Telethon Kids Institute’s Dr Hayley Passmore has received funding to train Kimberley officers on how to better manage their encounters with vulnerable residents.
The program, Reframe Training, was devised to help frontline staff interact with young people who have neurological impairments by helping workers better understand the behaviour.
A neurological impairment — such as foetal alcohol spectrum disorder [FASD] or attention deficit hyper-activity disorder [ADHD] — can cause individuals to struggle with their emotions and with communicating.
These challenges can lead to life-altering encounters with frontline workers, such as police, who may not understand the implications of the person’s impairment.
Reframe builds awareness
After serving nearly five years in prison, Mr Gibson was released and awarded $1.3 million as compensation for wrongful imprisonment.
It’s these kinds of outcomes Dr Passmore is trying to avoid through her training, which involves group discussions, lectures and peer-to-peer learning.
Dr Passmore said the aim of Reframe was to provide valuable context that helped officers understand why a person with a neurological impairment might exhibit different behaviours.
“[Reframe] provides frontline staff with information about behaviours that young people might have, if they’re struggling in an area of neurodevelopment, and strategies that [police] can use when they’re engaging and supporting these young people,” she said.
“[Frontline staff] really need to be aware of these impairments and then be able to adapt their practices and their approaches to meet the young person’s developmental level.”
It was knowledge that, Dr Passmore said, was in high demand from Kimberley officers.
‘Neurodisabilities’ prominent in offenders
A Telethon Kids Institute study from 2018 found 89 per cent of inmates at Banksia Hill Juvenile Detention Centre had some form of neurological impairment.
Of those, 36 per cent were found to have FASD, the highest-known prevalence of this cluster of disorders in a corrective setting anywhere in the world.
Research leader, UWA’s Professor Carol Bower, said such impairments affected key areas of an inmate’s brain functions.

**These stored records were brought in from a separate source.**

(** * Retirement math game: seeded scenarios, finance engine and grader

    A shallow embedding of the practice-game core of
    [src/components/BAIIHowToModule.tsx] (with the parsing helpers of
    [src/utils/formatters.ts] that the same module calls).

    Numbers.  JavaScript numbers are IEEE doubles.  The embedding uses
    - [Z] for every value that the source keeps integral (seeds, the
      generator state, the output of the 32-bit mixer, indices, years),
      with the 32-bit wrap-around of [>>>], [^], [|] and [Math.imul]
      written out;
    - [Q] (exact rationals) for money and rates.  Rounding of doubles is
      not modelled; a division by zero, which yields an infinity or NaN in
      JavaScript, is outside the model, and the theorems that would
      depend on one carry the hypothesis that excludes it;
    - [jsnum], a rational or [NaN], for the one place where the source
      manufactures a NaN by itself: [parseFloat] on a submitted answer;
    - binary64 itself (module [F64]) for the engine, to evaluate it
      where rounding decides the answer.  A property of the engine that
      rounding or overflow can break is stated for an ordinary range of
      rates, years and amounts, inside which neither occurs. *)

From Stdlib Require Import ZArith QArith Qround Qabs Qpower Lia Lqa Bool List.
From Stdlib Require Import Ascii String.
From Stdlib Require Import Floats.
From stdpp Require Import gmap strings.
Import ListNotations.

Local Open Scope Z_scope.

(** ** 32-bit integer operations of JavaScript *)

Module Int32.

Definition two32 : Z := 4294967296.
Definition two31 : Z := 2147483648.

(** [ToUint32]: what [x >>> 0] returns. *)
Definition toUint32 (x : Z) : Z := x mod two32.

(** [ToInt32]: the signed reading every bit operator applies first. *)
Definition toInt32 (x : Z) : Z :=
  let u := x mod two32 in
  if u <? two31 then u else u - two32.

(** [a ^ b] *)
Definition xor (a b : Z) : Z := Z.lxor (toInt32 a) (toInt32 b).

(** [a | b] *)
Definition or (a b : Z) : Z := Z.lor (toInt32 a) (toInt32 b).

(** [a >>> n], for a shift count [0 <= n < 32] *)
Definition ushr (a n : Z) : Z := Z.shiftr (toUint32 a) n.

(** [Math.imul(a, b)] *)
Definition imul (a b : Z) : Z := toInt32 (toInt32 a * toInt32 b).

End Int32.

(** ** Seed deriver *)

Definition GOLD : Z := 0x9E3779B9.

(** [function splitSeed(base, idx)
      { const GOLD = 0x9E3779B9;
        return (base ^ Math.imul(idx + 1, GOLD)) >>> 0; }] *)
Definition splitSeed (base idx : Z) : Z :=
  Int32.toUint32 (Int32.xor base (Int32.imul (idx + 1) GOLD)).

(** ** Deterministic PRNG *)

(** The generator returned by [mulberry32] is a closure over one mutable
    number [t].  A computation that draws from it is a function from the
    current [t] to a result and the next [t]. *)
Definition Rng (A : Type) : Type := Z -> A * Z.

Definition ret {A : Type} (a : A) : Rng A := fun t => (a, t).

Definition bind {A B : Type} (m : Rng A) (k : A -> Rng B) : Rng B :=
  fun t => let (a, t') := m t in k a t'.

Notation "'let*' x ':=' m 'in' k" := (bind m (fun x => k))
  (at level 10, x pattern, m at level 100, k at level 200).

(** The state after [let t = a >>> 0]. *)
Definition mulberry32 (a : Z) : Z := Int32.toUint32 a.

(** One call of the closure, up to (and without) the final division:
    [t += 0x6D2B79F5;
     let r = Math.imul(t ^ (t >>> 15), 1 | t);
     r ^= r + Math.imul(r ^ (r >>> 7), 61 | r);
     ... ((r ^ (r >>> 14)) >>> 0)].
    [t] itself is never truncated by the source; only its uses are. *)
Definition mulberry32_bits : Rng Z := fun t =>
  let t := t + 0x6D2B79F5 in
  let r := Int32.imul (Int32.xor t (Int32.ushr t 15)) (Int32.or 1 t) in
  let r := Int32.xor r (r + Int32.imul (Int32.xor r (Int32.ushr r 7)) (Int32.or 61 r)) in
  (Int32.toUint32 (Int32.xor r (Int32.ushr r 14)), t).

(** [rng()]: the 32 bits divided by [4294967296]. *)
Definition rng : Rng Q :=
  let* k := mulberry32_bits in ret (inject_Z k / inject_Z Int32.two32)%Q.

(** [lo + Math.floor(rng() * (hi - lo + 1))] *)
Definition randInt (lo hi : Z) : Rng Z :=
  let* u := rng in ret (lo + Qfloor (u * inject_Z (hi - lo + 1))).

(** [lo + rng() * (hi - lo)] *)
Definition randFloat (lo hi : Q) : Rng Q :=
  let* u := rng in ret (lo + u * (hi - lo))%Q.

“The sorts of domains we’re talking about,” Professor Bower said at the time, “are problems with executive function, such as not being able to relate cause and effect, or to plan, and problems with memory, cognition, motor skills, attention, social skills and adaptive behaviour.
Researchers used the report to call for early intervention for these young people before they entered the justice system.
Reframe Training was piloted at Banskia Hill in 2018, where it had a noticeable difference on staff, Dr Passmore said.
“We saw significant improvements in staff knowledge and awareness and attitudes towards young people with FASD and a range of other neuro disabilities as well,” she said.
There were also promising signs that staff were willing to change their practices to meet the needs of the young people at the centre.
With support from the Kimberley Brain and Mind Foundation, Dr Passmore is planning to hold sessions in the region between August and October.